TASK ITEM
Every line below that has the string "cannot" adds one to the count. Give that count by itself.

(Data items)
^^^^^^^^
#[export] Instance laws : HexLaws codec.
Proof.
  split; simpl.
  - intros d. induction d as [|b d IH]; [done|]. simpl. fold (encode d). lia.
  - intros d. induction d as [|b d IH]; [constructor|]. simpl.
    repeat constructor; [apply hex_char_lower; lia..|exact IH].
  - intros d. induction 1 as [|b d Hb _ IH]; [done|]. cbn [encode mbind list_bind app decode].
    fold (encode d). simpl. fold (encode d).
    rewrite !hex_char_lower, IH, !hex_value_char by lia. simpl. do 2 f_equal. lia.
  - intros s. induction s as [s IH] using (induction_ltof1 _ length). intros d Hs.
    destruct s as [|a [|b s]]; simpl; [by intros [= <-]; split|done|].
    inversion_clear Hs as [|?? Ha Hs']. inversion_clear Hs' as [|?? Hb Hs].
    rewrite Ha, Hb. simpl. destruct (decode s) as [d'|] eqn:Hd; [|done]. intros [= <-].
    destruct (IH s ltac:(unfold ltof; simpl; lia) d' Hs Hd) as [He Hf].
    destruct (hex_char_value a Ha), (hex_char_value b Hb). split; [|constructor; [lia|done]].
    unfold encode in *. rewrite bind_cons, He. simpl.
    replace (((16 * hex_value a + hex_value b) `div` 16) `mod` 16) with (hex_value a) by lia.
    replace ((16 * hex_value a + hex_value b) `mod` 16) with (hex_value b) by lia. congruence.
  - intros s. induction s as [s IH] using (induction_ltof1 _ length). intros Hs He.
    destruct s as [|a [|b s]]; simpl; [by eexists|done|].
    inversion_clear Hs as [|?? Ha Hs']. inversion_clear Hs' as [|?? Hb Hs]. rewrite Ha, Hb. simpl.
    destruct (IH s ltac:(unfold ltof; simpl; lia) Hs He) as [d ->]. by eexists.
Qed.
End SampleHex.

Definition sample_token : FileVersionToken :=
  {| token_digest := replicate 32 171; token_byte_len := 1024 |}.
Lemma token_parse_display_witness :
  @parse_token SampleHex.codec (@display_token SampleHex.codec sample_token) = Ok sample_token.
Proof.
  apply (token_parse_display SampleHex.codec SampleHex.laws). split; [|reflexivity].
  split; [reflexivity|]. split; [|vm_compute; discriminate].
  repeat constructor.
Defined.

(** ** Guards of validated operations *)
Inductive DestinationGuard := MustNotExist | Exact (version : FileVersionToken).
#[export] Instance DestinationGuard_eq_dec : EqDecision DestinationGuard.
Proof. solve_decision. Defined.

Record ValidatedOperation := {
  operation : Operation;
  v_source_guard : option FileVersionToken;
  v_destination_guard : option DestinationGuard;
}.
Definition kind (v : ValidatedOperation) : OperationKind := op_kind (operation v).
Definition path (v : ValidatedOperation) : text := op_path (operation v).

Record ValidatedPatchDocument := {
  v_schema_version : N;
  v_input_bytes : N;
  v_payload_hash : list N;
  v_operations : list ValidatedOperation;
}.

Inductive GuardErrorCode :=
  | MissingRequiredSourceGuard | InvalidSourceGuard | InvalidDestinationGuard
  | InapplicableGuard | DuplicateGuard.
Record GuardError := {
  guard_code : GuardErrorCode;
  guard_operation_index : N;
  guard_line : N;
  guard_operation : OperationKind;
  guard_path : option text;
  guard_message : string;
}.
Definition guard_error (code : GuardErrorCode) (c : GuardCandidate) (line : N) (message : string)
    : GuardError :=
  {| guard_code := code; guard_operation_index := gc_operation_index c; guard_line := line;
     guard_operation := gc_kind c; guard_path := gc_path c; guard_message := message |}.

Section validation.
Context `{H : HexCodec}.

(** The checks push to the list of diagnostics they are given. *)
Definition check_source_guard (syntax : GuardSyntax) (c : GuardCandidate) (line : N)
    (diagnostics : list GuardError) : option FileVersionToken * list GuardError :=
  match syntax with
  | IfMatch token =>
      match parse_token token with
      | Ok token => (Some token, diagnostics)
      | Err _ => (None, diagnostics ++
          [guard_error InvalidSourceGuard c line "If-Match is not a canonical version token"])
      end
  | IfDestinationAbsent | IfDestinationVersion _ =>
      (None, diagnostics ++
        [guard_error InvalidSourceGuard c line "destination guard cannot occupy If-Match"])
  end.

Definition check_destination_guard (syntax : GuardSyntax) (c : GuardCandidate) (line : N)
    (diagnostics : list GuardError) : option DestinationGuard * list GuardError :=
  match syntax with
  | IfDestinationAbsent => (Some MustNotExist, diagnostics)
  | IfDestinationVersion token =>
      match parse_token token with
      | Ok token => (Some (Exact token), diagnostics)
      | Err _ => (None, diagnostics ++ [guard_error InvalidDestinationGuard c line
                          "If-Destination is not absent or a canonical version token"])
      end
  | IfMatch _ =>
      (None, diagnostics ++
        [guard_error InvalidDestinationGuard c line "If-Match cannot occupy If-Destination"])
  end.

Definition check_repeated (c : GuardCandidate) (diagnostics : list GuardError)
    (r : GuardDirectiveCandidate) : list GuardError :=
  match cand_syntax r with
  | IfMatch _ => snd (check_source_guard (cand_syntax r) c (cand_line r) diagnostics)
  | _ => snd (check_destination_guard (cand_syntax r) c (cand_line r) diagnostics)
  end.

Definition inapplicable (c : GuardCandidate) : bool :=
  let has {A} (o : option A) := bool_decide (is_Some o) in
  match gc_kind c with
  | OpAdd => has (gc_source_guard c) || has (gc_destination_guard c) || move_present c
  | OpReplace | OpDelete => has (gc_destination_guard c) || move_present c
  | OpUpdate => move_presence_known c && negb (move_present c) && has (gc_destination_guard c)
  end.

Definition inapplicable_message (k : OperationKind) : string :=
  match k with
  | OpAdd => "Add File accepts no guards or move destination"
  | OpReplace | OpDelete => "operation cannot carry a destination guard"
  | OpUpdate => "If-Destination requires Move to"
  end.

Definition validate_candidate (c : GuardCandidate) (diagnostics : list GuardError)
    : option FileVersionToken * option DestinationGuard * list GuardError :=
  let source_line := default (gc_header_line c) (gc_source_guard_line c) in
  let destination_line := default (gc_header_line c) (gc_destination_guard_line c) in
  let '(source, diagnostics) :=
    match gc_source_guard c with
    | Some syntax => check_source_guard syntax c source_line diagnostics
    | None => (None, diagnostics)
    end in
  let '(destination, diagnostics) :=
    match gc_destination_guard c with
    | Some syntax => check_destination_guard syntax c destination_line diagnostics
    | None => (None, diagnostics)
    end in
  let diagnostics := foldl (check_repeated c) diagnostics (repeated_guards c) in
  let diagnostics :=
    if inapplicable c
    then diagnostics ++
      [guard_error InapplicableGuard c
         (if decide (gc_kind c = OpAdd ∧ is_Some (gc_source_guard c)) then source_line
          else destination_line) (inapplicable_message (gc_kind c))]
    else diagnostics in
  (source, destination, diagnostics).

Definition candidate_of (index : N) (op : Operation) : GuardCandidate :=
  {| gc_operation_index := index; gc_kind := op_kind op; gc_path := Some (op_path op);
     gc_header_line := op_header_line op; gc_source_guard := source_guard op;
     gc_source_guard_line := source_guard_line op; gc_destination_guard := destination_guard op;
     gc_destination_guard_line := destination_guard_line op;
     move_present := bool_decide (is_Some (move_to op)); move_presence_known := true;
     repeated_guards := [] |}.

Fixpoint validate_operations (index : N) (ops : list Operation) (diagnostics : list GuardError)
    : list ValidatedOperation * list GuardError :=
  match ops with
  | [] => ([], diagnostics)
  | op :: ops =>
      let '(source, destination, diagnostics) := validate_candidate (candidate_of index op) diagnostics in
      let '(rest, diagnostics) := validate_operations (index + 1) ops diagnostics in
      ({| operation := op; v_source_guard := source; v_destination_guard := destination |} :: rest,
       diagnostics)
  end.

(** [validate_guards_all]; a failure is its list of diagnostics. *)
Definition validate_guards_all (doc : PatchDocument) : result (list GuardError) ValidatedPatchDocument :=
  let '(ops, diagnostics) := validate_operations 0 (operations doc) [] in
  let diagnostics := sort_by_key guard_line diagnostics in
  if decide (diagnostics = [])
  then Ok {| v_schema_version := schema_version doc; v_input_bytes := input_bytes doc;
             v_payload_hash := payload_hash doc; v_operations := ops |}
  else Err diagnostics.

Definition validate_guard_candidates (candidates : list GuardCandidate) : list GuardError :=
  sort_by_key guard_line (foldl (λ ds c, snd (validate_candidate c ds)) [] candidates).

(** *** The specification of guards *)
Definition source_denotes (g : option GuardSyntax) (t : option FileVersionToken) : Prop :=
  match g, t with
  | None, None => True
  | Some (IfMatch s), Some t => parse_token s = Ok t
  | _, _ => False
  end.
Definition destination_denotes (g : option GuardSyntax) (d : option DestinationGuard) : Prop :=
  match g, d with
  | None, None | Some IfDestinationAbsent, Some MustNotExist => True
  | Some (IfDestinationVersion s), Some (Exact t) => parse_token s = Ok t
  | _, _ => False
  end.
(** Which operations may carry which directives. *)
Definition applicable (op : Operation) : Prop :=
  match op_kind op with
  | OpAdd => source_guard op = None ∧ destination_guard op = None ∧ move_to op = None
  | OpReplace | OpDelete => destination_guard op = None ∧ move_to op = None
  | OpUpdate => destination_guard op = None ∨ is_Some (move_to op)
  end.
Definition denotes (op : Operation) (v : ValidatedOperation) : Prop :=
  operation v = op ∧ source_denotes (source_guard op) (v_source_guard v) ∧
  destination_denotes (destination_guard op) (v_destination_guard v) ∧ applicable op.

Lemma inapplicable_spec index op : inapplicable (candidate_of index op) = false ↔ applicable op.
Proof.
  unfold inapplicable, applicable, candidate_of; simpl.
  destruct (op_kind op); rewrite ?orb_false_iff, ?bool_decide_eq_false, <-?eq_None_not_Some; [naive_solver..| |naive_solver].
  case_bool_decide as Hm; simpl; [naive_solver|].
  rewrite bool_decide_eq_false, <-eq_None_not_Some. naive_solver.
Qed.

(** A check either passes with what the guard denotes or adds a diagnostic. *)
Local Ltac passes := eexists _, []; split; [f_equal; symmetry; apply app_nil_r|
  split; [by split|intros [[]|]; simpl; congruence || done]].
Local Ltac diagnoses := eexists _, [_]; split; [reflexivity|
  split; [by split|intros [[]|]; simpl; congruence || done]].

(** Validating one operation adds no diagnostic exactly when its guards denote
    something and are applicable, and the result is what they denote. *)
Lemma validate_candidate_spec index op ds :
  let '(s, d, ds') := validate_candidate (candidate_of index op) ds in
  ∃ extra, ds' = ds ++ extra ∧
    (extra = [] ↔ source_denotes (source_guard op) s ∧ destination_denotes (destination_guard op) d ∧
                  applicable op) ∧
    (∀ s', source_denotes (source_guard op) s' → s' = s) ∧
    (∀ d', destination_denotes (destination_guard op) d' → d' = d).
Proof.
  unfold validate_candidate. cbv zeta. pose proof (inapplicable_spec index op) as Hna.
  set (c := candidate_of index op) in *.
  change (gc_source_guard c) with (source_guard op).
  change (gc_destination_guard c) with (destination_guard op).
  change (repeated_guards c) with (@nil GuardDirectiveCandidate). cbn [foldl].
  revert Hna. generalize (inapplicable c) as na. intros na Hna.
  set (sl := default _ (gc_source_guard_line c)). set (dl := default _ (gc_destination_guard_line c)).
  assert (∃ s e1, match source_guard op with
      | Some syntax => check_source_guard syntax c sl ds | None => (None, ds) end = (s, ds ++ e1) ∧
      (e1 = [] ↔ source_denotes (source_guard op) s) ∧
      (∀ s', source_denotes (source_guard op) s' → s' = s)) as (s & e1 & -> & H1 & Hs).
  { destruct (source_guard op) as [[t| |t]|]; simpl.
    - destruct (parse_token t) eqn:Ht; [passes|diagnoses].
    - diagnoses.
    - diagnoses.
    - passes. }
  assert (∃ d e2, match destination_guard op with
      | Some syntax => check_destination_guard syntax c dl (ds ++ e1) | None => (None, ds ++ e1) end
      = (d, (ds ++ e1) ++ e2) ∧ (e2 = [] ↔ destination_denotes (destination_guard op) d) ∧
      (∀ d', destination_denotes (destination_guard op) d' → d' = d))
    as (d & e2 & -> & H2 & Hd).
  { destruct (destination_guard op) as [[t| |t]|]; simpl.
    - diagnoses.
    - passes.
    - destruct (parse_token t) eqn:Ht; [passes|diagnoses].
    - passes. }
  destruct na.
  - eexists (e1 ++ e2 ++ [_]). rewrite <-!app_assoc. split; [done|]. split; [|done].
    split; [by intros [_ [_ ?]%app_nil]%app_nil|by intros (_ & _ & ?%Hna)].
  - exists (e1 ++ e2). rewrite <-app_assoc. split; [done|]. split; [|done]. rewrite <-H1, <-H2, <-Hna. split.
    + by intros [-> ->]%app_nil.
    + by intros (-> & -> & _).
Qed.

Lemma validate_operations_spec ops : ∀ index ds,
  let '(vs, ds') := validate_operations index ops ds in
  ∃ extra, ds' = ds ++ extra ∧ (extra = [] → Forall2 denotes ops vs) ∧
    (extra ≠ [] → ¬ ∃ vs', Forall2 denotes ops vs').
Proof.
  induction ops as [|op ops IH]; intros index ds; simpl.
  { exists []. rewrite app_nil_r. by split. }
  pose proof (validate_candidate_spec index op ds) as Hc.
  destruct (validate_candidate _ ds) as [[s d] ds1]. destruct Hc as (e1 & -> & Hc & Hs & Hd).
  specialize (IH (index + 1) (ds ++ e1)). destruct (validate_operations _ ops _) as [vs ds2].
  destruct IH as (e2 & -> & Hok & Hbad). exists (e1 ++ e2). rewrite <-app_assoc. split; [done|]. split.
  - intros [-> ->]%app_nil. constructor; [|by apply Hok]. split; [done|]. by apply Hc.
  - intros Hne [vs' Hall]. inversion_clear Hall as [|? v ? vs1 (Hop & Hvs & Hvd & Ha) Hrest].
    rewrite (Hs _ Hvs) in Hvs. rewrite (Hd _ Hvd) in Hvd.
    assert (e1 = []) as -> by (by apply Hc).
    apply Hbad; [by intros ->|by exists vs1].
Qed.
(** *** Splitting what was joined *)
Lemma split_from_plain v : ∀ start rest, plain v → split_from start (v ++ rest) = split_from (start ++ v) rest.
Proof.
  induction v as [|c v IH]; intros start rest [Hlf Hcr]; [by rewrite app_nil_r|].
  apply not_elem_of_cons in Hlf as [? Hlf], Hcr as [? Hcr].
  simpl. rewrite !decide_False by congruence. rewrite IH by done. by rewrite <-app_assoc.
Qed.

Lemma split_from_terminated v e rest :
  plain v → terminator e → (e = [CR] → head rest ≠ Some LF) →
  split_from [] (v ++ e ++ rest) = {| value := v; ending := e |} :: split_from [] rest.
Proof.
  intros Hv He Hhead. rewrite split_from_plain by done. simpl.
  destruct He as [->|[->| ->]]; simpl; [done..|].
  destruct rest as [|d rest]; simpl; [done|]. rewrite decide_False; [done|].
  intros ->. by apply Hhead.
Qed.

Lemma set_last_ending_cons e l ls :
  ls ≠ [] → set_last_ending e (l :: ls) = l :: set_last_ending e ls.
Proof.
  unfold set_last_ending. destruct ls as [|l' ls]; [done|]. intros _.
  change (last (l :: l' :: ls)) with (last (l' :: ls)). by destruct (last (l' :: ls)).
Qed.

Lemma split_joined e final lines :
  terminator e → Forall plain lines → lines ≠ [] → final = true ∨ last lines ≠ Some [] →
  split_from [] (join_with e lines ++ if final then e else []) =
    set_last_ending (if (final : bool) then e else []) ((λ v, {| value := v; ending := e |}) <$> lines).
Proof.
  intros He Hp. induction Hp as [|v lines Hv Hp IH]; intros Hne Hlast; [done|].
  destruct lines as [|v' lines].
  - simpl. destruct final.
    + rewrite <-(app_nil_r e) at 1. by rewrite split_from_terminated.
    + rewrite split_from_plain by done. simpl. destruct v; [|done].
      destruct Hlast as [|[]]; done.
  - cbn [join_with]. rewrite <-!app_assoc, fmap_cons, set_last_ending_cons by done.
    rewrite split_from_terminated; [f_equal; apply IH; [done|]; by destruct Hlast; [left|right]|done..|].
    intros ->. inversion_clear Hp as [|?? [Hlf _] _]. destruct v' as [|c v'].
    + destruct lines; simpl; [destruct final|]; done.
    + apply not_elem_of_cons in Hlf as [? _]. destruct lines; simpl; congruence.
Qed.

Lemma not_elem_join x e lines : x ∉ e → Forall (λ l, x ∉ l) lines → x ∉ join_with e lines.
Proof.
  intros He. induction 1 as [|l lines Hl Hls IH]; [apply not_elem_of_nil|].
  destruct lines; [done|]. cbn [join_with]. rewrite !elem_of_app. tauto.
Qed.
(** ** Everybody is served *)

(** A thread may go when nothing is held and it is the first. *)
Lemma first_may_go s t ts :
  locks_core s → guards s = [] → threads s = t :: ts → may_go (ticket t) (keys t) s.
Proof.
  intros Hok Hg Ht. split; [intros g Hin; rewrite Hg in Hin; by apply elem_of_nil in Hin|]. intros t' Hin Hlt. exfalso.
  pose proof (ok_order s Hok) as Hs. rewrite Ht in Hs, Hin. apply StronglySorted_inv in Hs as [_ Hs]. rewrite Forall_forall in Hs.
  apply elem_of_cons in Hin as [->|Hin]; [lia|]. specialize (Hs (ticket t')). assert (ticket t < ticket t'); [|lia].
  apply Hs. by apply list_elem_of_fmap_2.
Qed.
Lemma notify_tickets ts : ticket <$> notify_all ts = ticket <$> ts.
Proof. unfold notify_all. rewrite <-list_fmap_compose. by apply list_fmap_ext. Qed.
(** Dropping every guard is possible, and nobody leaves the queues. *)
Lemma drop_all s :
  locks_ok s → tickets s ≤ U64_MAX →
  ∃ s', rtc owner_step s s' ∧ locks_ok s' ∧ guards s' = [] ∧ ticket <$> threads s' = ticket <$> threads s ∧
    answers s' = answers s ∧ tickets s' = tickets s.
Proof.
  remember (length (guards s)) as n eqn:Hn. revert s Hn. induction n as [n IH] using lt_wf_ind. intros s -> Hok Hmax.
  destruct (guards s) as [|[m ks] gs] eqn:Hg; [by exists s|].
  assert (find (λ guard : N * list text, bool_decide (guard.1 = m)) (guards s) = Some (m, ks)) as Hf.
  { rewrite Hg. cbn. by rewrite bool_decide_true. }
  destruct (act s (DropGuard m)) as [o|] eqn:Hact; [|by cbn in Hact; unfold drop_guard in Hact; rewrite Hf in Hact].
  destruct (lock_act_ok s (DropGuard m) o Hok Hmax Hact) as (s1 & -> & Hok1). pose proof Hact as Hact'.
  cbn in Hact'. unfold drop_guard in Hact'. rewrite Hf in Hact'. injection Hact' as Hs1.
  destruct (IH (length (guards s1))) with s1 as (s' & Hrun & Hok' & Hg' & Ht & Ha & Hti); [|done|done|by rewrite <-Hs1|].
  - rewrite <-Hs1. cbn. rewrite Hg, filter_cons, decide_False by (cbn; tauto). cbn. pose proof (length_filter (λ guard, guard.1 ≠ m) gs). lia.
  - exists s'. split; [eapply rtc_l; [left; by exists m|done]|]. rewrite Ht, Ha, Hti, <-Hs1. cbn. by rewrite notify_tickets.
Qed.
^^^^^^^^
ANSWER TO THIS PROBLEM
3